*WHAT IS BEING ASKED*. What lines of the material below include the string "leaves"? Copy all of them.

###

(** * Swift object auditor and crypto-metadata helpers: a shallow embedding

    The development follows two source files of the repository:

    - [swift/common/crypto_utils.py]: [CryptoWSGIContext.get_keys],
      [dump_crypto_meta], [load_crypto_meta], [append_crypto_meta],
      [extract_crypto_meta] and [parse_header_keys];
    - [swift/obj/auditor.py]: [AuditorWorker.object_audit] and
      [AuditorWorker.audit_all_objects].

    Python byte strings are Rocq [string]s, Python dictionaries are
    [gmap]s, Python integers are [Z], wall-clock times and rates are
    rationals [Q].  A Python call either returns a value or raises: this
    is the type [outcome]. *)

From Stdlib Require Import ZArith QArith Ascii String List Lia Lqa Bool.
From stdpp Require Import gmap strings list fin_maps.

Local Open Scope Z_scope.
Local Open Scope stdpp_scope.

(** ** Exceptions and outcomes *)

(** The exception classes the two files raise, catch or let through.
    All of them are subclasses of Python's [Exception].  [Unmodelled] is
    not a Python exception: a library model answers it on an input that
    lies outside the fragment it describes, and no statement below says
    what Python does there. *)
Inductive exn : Type :=
| KeyError (key : string)
| TypeError
| ValueError
| AttributeError
| ZeroDivisionError
| OSError
| AuditException (why : audit_failure)
| EncryptionException (value : string) (err : exn)
| HTTPInternalServerError (body : string)
| HTTPBadRequest (body : string)
| Unmodelled
with audit_failure : Type :=
| ReadingMetadata (exc : exn)
| ContentLengthDiffers (recorded actual : Z)
| ETagDiffers (recorded actual : string).

Inductive outcome (A : Type) : Type :=
| Return (a : A)
| Raise (e : exn).
Arguments Return {A} a.
Arguments Raise {A} e.

Global Instance outcome_ret : MRet outcome := fun A a => Return a.
Global Instance outcome_bind : MBind outcome := fun A B k c =>
  match c with
  | Return a => k a
  | Raise e => Raise e
  end.
Global Instance outcome_fmap : FMap outcome := fun A B f c =>
  match c with
  | Return a => Return (f a)
  | Raise e => Raise e
  end.

(** [d[k]] on a dictionary. *)
Definition getitem {V} (d : gmap string V) (k : string) : outcome V :=
  match d !! k with
  | Some v => Return v
  | None => Raise (KeyError k)
  end.

(** Sequencing a fallible function over a list, left to right; the first
    failure is the one raised. *)
Fixpoint traverse {A B} (f : A → outcome B) (l : list A) : outcome (list B) :=
  match l with
  | [] => Return []
  | a :: l' => b ← f a; bs ← traverse f l'; Return (b :: bs)
  end.

(** ** Byte strings *)

Module Str.

Fixpoint all (p : ascii → bool) (s : string) : bool :=
  match s with
  | "" => true
  | String c r => p c && all p r
  end.

(** 7-bit characters. *)
Definition is_ascii (c : ascii) : bool :=
  match c with Ascii _ _ _ _ _ _ _ b7 => negb b7 end.

Definition eqc (a b : ascii) : bool := Ascii.eqb a b.

(** [c in s] for a character [c]. *)
Fixpoint mem (c : ascii) (s : string) : bool :=
  match s with
  | "" => false
  | String d r => eqc c d || mem c r
  end.

(** [s.startswith(p)] *)
Fixpoint startswith (p s : string) : bool :=
  match p, s with
  | "", _ => true
  | String a p', String b s' => eqc a b && startswith p' s'
  | String _ _, "" => false
  end.

(** [s.endswith(p)] *)
Definition endswith (p s : string) : bool :=
  startswith (String.rev p) (String.rev s).

(** [s[n:]] *)
Fixpoint drop (n : nat) (s : string) : string :=
  match n, s with
  | O, _ => s
  | S n', String _ r => drop n' r
  | S _, "" => ""
  end.

(** [s.lstrip()], [s.rstrip()] and [s.strip()]: Python strips the six
    ASCII white-space characters, which is [Ascii.is_space]. *)
Fixpoint lstrip (s : string) : string :=
  match s with
  | String c r => if Ascii.is_space c then lstrip r else s
  | "" => ""
  end.

Fixpoint rstrip (s : string) : string :=
  match s with
  | "" => ""
  | String c r =>
      match rstrip r with
      | "" => if Ascii.is_space c then "" else String c ""
      | r' => String c r'
      end
  end.

Definition strip (s : string) : string := rstrip (lstrip s).

(** [s.rsplit(sep, 1)] for a one-character separator: [None] stands for
    the one-element list [[s]] (no separator in [s]), [Some (a, b)] for
    the two-element list [[a, b]] split at the last separator. *)
Fixpoint rsplit1 (sep : ascii) (s : string) : option (string * string) :=
  match s with
  | "" => None
  | String c r =>
      match rsplit1 sep r with
      | Some (a, b) => Some (String c a, b)
      | None => if eqc c sep then Some ("", r) else None
      end
  end.

(** [s.split(sep, 1)]: split at the first separator. *)
Fixpoint split1 (sep : ascii) (s : string) : option (string * string) :=
  match s with
  | "" => None
  | String c r =>
      if eqc c sep then Some ("", r)
      else match split1 sep r with
           | Some (a, b) => Some (String c a, b)
           | None => None
           end
  end.

(** [s.split(sep, n)]: at most [n] splits, so at most [n + 1] parts. *)
Fixpoint split (sep : ascii) (n : nat) (s : string) : list string :=
  match n with
  | O => [s]
  | S n' =>
      match split1 sep s with
      | Some (a, b) => a :: split sep n' b
      | None => [s]
      end
  end.

Definition len (s : string) : Z := Z.of_nat (String.length s).

End Str.

(** ** The [base64] module (Python 2.7)

    A byte is an [ascii], eight booleans with the least significant bit
    first; a base64 digit carries six bits, written here most significant
    bit first. *)

Module Base64.

Definition sextet : Type := (bool * bool * bool * bool * bool * bool)%type.
(** X2.  No false success: an envelope returned with [status = True] means
    that the delegated run returned, and [data] is what it returned. *)
Theorem invoke_status_true_inv
    (request : InvokeTaskRequest) (w w' : W) (response : Response R) :
  invoke request w = (Py.Return response, w') ->
  status response = true ->
  exists r : R,
    run (task request) (team_config request) w = (Py.Return r, w')
    /\ response = {| message := "Task successfully completed";
                     status := true; data := Some r |}.
Proof.
  rewrite invoke_by_run.
  destruct (run (task request) (team_config request) w) as [[r | e] w0].
  - intros [= <- <-] _. eauto.
  - destruct (Py.isinstance_Exception e); [| discriminate].
    destruct (Py.str e) as [text | e']; [| discriminate].
    intros [= <- <-]. discriminate.
Qed.

(** X3.  An envelope returned with [status = False] means that the
    delegated run raised an instance of [Exception], and [message] is the
    string form of that very object. *)
Theorem invoke_status_false_inv
    (request : InvokeTaskRequest) (w w' : W) (response : Response R) :
  invoke request w = (Py.Return response, w') ->
  status response = false ->
  exists (e : E) (text : string),
    run (task request) (team_config request) w = (Py.Raise e, w')
    /\ Py.isinstance_Exception e = true
    /\ Py.str e = Py.Return text
    /\ response = {| message := text; status := false; data := None |}.
Proof.
  rewrite invoke_by_run.
  destruct (run (task request) (team_config request) w) as [[r | e] w0].
  - intros [= <- <-]. discriminate.
  - destruct (Py.isinstance_Exception e) eqn:Hexc; [| discriminate].
    destruct (Py.str e) as [text | e'] eqn:Hstr; [| discriminate].
    intros [= <- <-] _. exists e, text. auto.
Qed.



End invoke_inversion.

Lemma invoke_status_true_inv_witness :
  exists r : string,
    run "summarise" (team_config (request_of "summarise")) 0
    = (Py.Return r, 1)
    /\ {| message := "Task successfully completed";
          status := true; data := Some "summarise" |}
       = {| message := "Task successfully completed";
            status := true; data := Some r |}.
Proof.
  apply (invoke_status_true_inv (request_of "summarise") 0 1
           {| message := "Task successfully completed";
              status := true; data := Some "summarise" |});
    reflexivity.
Defined.

Lemma invoke_status_false_inv_witness :
  exists (e : builtin_error) (text : string),
    run "" (team_config (request_of "")) 4 = (Py.Raise e, 4)
    /\ Py.isinstance_Exception e = true
    /\ Py.str e = Py.Return text
    /\ {| message := "task must not be empty";
          status := false; data := @None string |}
       = {| message := text; status := false; data := None |}.
Proof.
  apply (invoke_status_false_inv (request_of "") 4 4
           {| message := "task must not be empty";
              status := false; data := None |});
    reflexivity.
Defined.



(** ** The entries of the catalog and the tables behind them *)
Section catalog_entries.
Context {W E ModelInfo : Type}.
Variables anthropic_models ollama_models openai_models : Py.dict ModelInfo.

(** An entry of the returned mapping is one of the four of the dict
    display; no other key has an entry. *)
Lemma list_models_entry
    (w w' : W) (catalog : gmap string (list string))
    (provider : string) (ids : list string) :
  list_models (E := E) anthropic_models ollama_models openai_models w
  = (Py.Return catalog, w') ->
  catalog !! provider = Some ids ->
  (provider = "anthropic" /\ ids = Py.keys anthropic_models)
  \/ (provider = "ollama" /\ ids = Py.keys ollama_models)
  \/ ((provider = "openAI" \/ provider = "azureOpenAI")
      /\ ids = Py.keys openai_models).
Proof.
  rewrite list_models_returns. intros [= <- _].
  rewrite !lookup_insert_Some, lookup_empty.
  intros [[<- <-] | [_ [[<- <-] | [_ [[<- <-] | [_ [[<- <-] | [_ [=]]]]]]]]];
    eauto 6.
Qed.

(** X5.  A model identifier is listed under a provider exactly when that
    provider's table (for [azureOpenAI], the table of [openAI]) has an entry
    for it: nothing is listed that has no description, and no described
    model is left out. *)
Theorem list_models_lists_table_entries
    (w w' : W) (catalog : gmap string (list string))
    (provider : string) (ids : list string) (id : string) :
  list_models (E := E) anthropic_models ollama_models openai_models w
  = (Py.Return catalog, w') ->
  catalog !! provider = Some ids ->
  id ∈ ids <->
  (provider = "anthropic"
   /\ exists info : ModelInfo, (id, info) ∈ anthropic_models)
  \/ (provider = "ollama"
      /\ exists info : ModelInfo, (id, info) ∈ ollama_models)
  \/ ((provider = "openAI" \/ provider = "azureOpenAI")
      /\ exists info : ModelInfo, (id, info) ∈ openai_models).
Proof.
  intros Hret Hentry.
  assert (Hkeys : forall (table : Py.dict ModelInfo),
             id ∈ Py.keys table <-> exists info, (id, info) ∈ table).
  { intros table. unfold Py.keys. rewrite list_elem_of_fmap. split.
    - intros [[id' info] [-> Hin]]. eauto.
    - intros [info Hin]. exists (id, info). eauto. }
  destruct (list_models_entry w w' catalog provider ids Hret Hentry)
    as [[-> ->] | [[-> ->] | [Hprov ->]]]; rewrite Hkeys.
  - split; [eauto |]. intros [[_ Hin] | [[[=] _] | [[[=] | [=]] _]]]. exact Hin.
  - split; [eauto |]. intros [[[=] _] | [[_ Hin] | [[[=] | [=]] _]]]. exact Hin.
  - split; [eauto |].
    intros [[-> _] | [[-> _] | [_ Hin]]]; [| | exact Hin];
      destruct Hprov as [[=] | [=]].
Qed.
(** * atlasgen: a shallow embedding of [src/main.cpp]

    The tool turns a font into a packed single-channel glyph atlas
    ([atlas.png]) and a delta-encoded JSON sidecar ([map.json]).  The whole
    program is one [main] function; this development follows its stages in
    source order: argument parsing, range resolution, glyph collection,
    adaptive packing, compositing and encoding.

    External collaborators (FreeType, libpng, stb_rect_pack, the file
    system) are not part of the repository.  They appear here as records of
    oracle functions so that every theorem holds for whatever they answer. *)

From Stdlib Require Import ZArith Lia Bool Ascii String DecimalString.
From stdpp Require Import base option list sorting gmap.

Local Open Scope string_scope.
Local Open Scope list_scope.
Local Open Scope Z_scope.

(** ** Machine integers *)

Module Cxx.

(** [uint32_t], [uint64_t]/[size_t]: arithmetic modulo a power of two. *)
Definition u32 (v : Z) : Z := v mod 2 ^ 32.
Definition u64 (v : Z) : Z := v mod 2 ^ 64.

(** Conversion to [int] (two's complement, as on the targets the tool is
    built for). *)
Definition i32 (v : Z) : Z := (v + 2 ^ 31) mod 2 ^ 32 - 2 ^ 31.

Definition UINT32_MAX : Z := 2 ^ 32 - 1.

(** The values an [int] can hold. *)
Definition fits_int (v : Z) : bool := (- 2 ^ 31 <=? v) && (v <? 2 ^ 31).

(** What [printf] writes for [%d]. *)
Definition dec (v : Z) : string := NilZero.string_of_int (Z.to_int v).

(** [(size_t)-1], the "no rectangle" sentinel of [GlyphData::rectIndex]. *)
Definition NO_RECT : Z := 2 ^ 64 - 1.

(** A [char] read as a number.  [char] is signed on the supported targets,
    so bytes from 128 up are negative. *)
Definition char_val (c : ascii) : Z :=
  let n := Z.of_N (N_of_ascii c) in
  if n <? 128 then n else n - 256.

End Cxx.

(** ** Process outcomes

    [main] either runs to its end, leaves early with an exit status and a
    message printed on standard output, never returns, or does something
    the language leaves undefined (an [int] that overflows where the result
    sizes or indexes memory, a store outside a buffer), after which nothing
    is known of the run. *)

Inductive outcome (A : Type) : Type :=
| Done (a : A)
| Exit (status : Z) (msg : string)
| Hang
| Undefined.
Arguments Done {A} a.
Arguments Exit {A} status msg.
Arguments Hang {A}.
Arguments Undefined {A}.

Definition bind {A B} (m : outcome A) (k : A -> outcome B) : outcome B :=
  match m with
  | Done a => k a
  | Exit s msg => Exit s msg
  | Hang => Hang
  | Undefined => Undefined
  end.

Notation "'let*' p ':=' m 'in' k" := (bind m (fun p => k))
  (at level 10, p pattern, m at level 100, k at level 200).

(** ** Command line *)

Module Args.

(** [class ArgIter]: [m_index] starts at 1, past the program name. *)
Record ArgIter := { m_argc : Z; m_argv : list string; m_index : Z }.
(** [v.save(path)]: [AttributeError] when [v] has no [save]; otherwise the
    call to the object. *)
Definition call_save (w : world) (v : pyval) (path : string) : M unit :=
  if has_save_method w v then emit (EvSave v path)
  else raise (AttributeError "save").

(** What [main] reads from its surroundings: the two parses of the command
    line (before and after the algorithm added its flags) and the formatted
    date of [datetime.now()]. *)
Record cmdline : Type := mkCmdline {
  parse_known_args : Namespace;
  parse_args : Namespace;
  now : string
}.

Definition newline : string := String "010"%char EmptyString.

(** The pure helpers and tables the module imports:
    [rl_baselines.utils.filterJSONSerializableObjects], the dictionary
    returned by [kuka_env.getGlobals()] as a function of the module's
    attributes, and the table [models] loaded from
    [config/srl_models.yaml] when the module is imported. *)
Class helpers : Type := mkHelpers {
  filterJSONSerializableObjects : gmap string pyval -> gmap string pyval;
  getGlobals : gmap string pyval -> gmap string pyval;
  models : gmap string string
}.

Section Train.

Context `{Hext : helpers}.

(** [with open(path, "w") as f: json.dump(obj, f)] *)
Definition json_dump_to (path : string) (obj : gmap string pyval) : M unit :=
  emit (EvJsonDump path obj).

Definition saveEnvParams : M unit :=
  do kuka_env <- get_kuka_env;
  let params := filterJSONSerializableObjects (getGlobals kuka_env) in
  do g <- get_globals;
  json_dump_to (LOG_DIR g +:+ "kuka_env_globals.json") params.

###

*ANSWER TO THIS PROBLEM*.
    [main] either runs to its end, leaves early with an exit status and a
    the language leaves undefined (an [int] that overflows where the result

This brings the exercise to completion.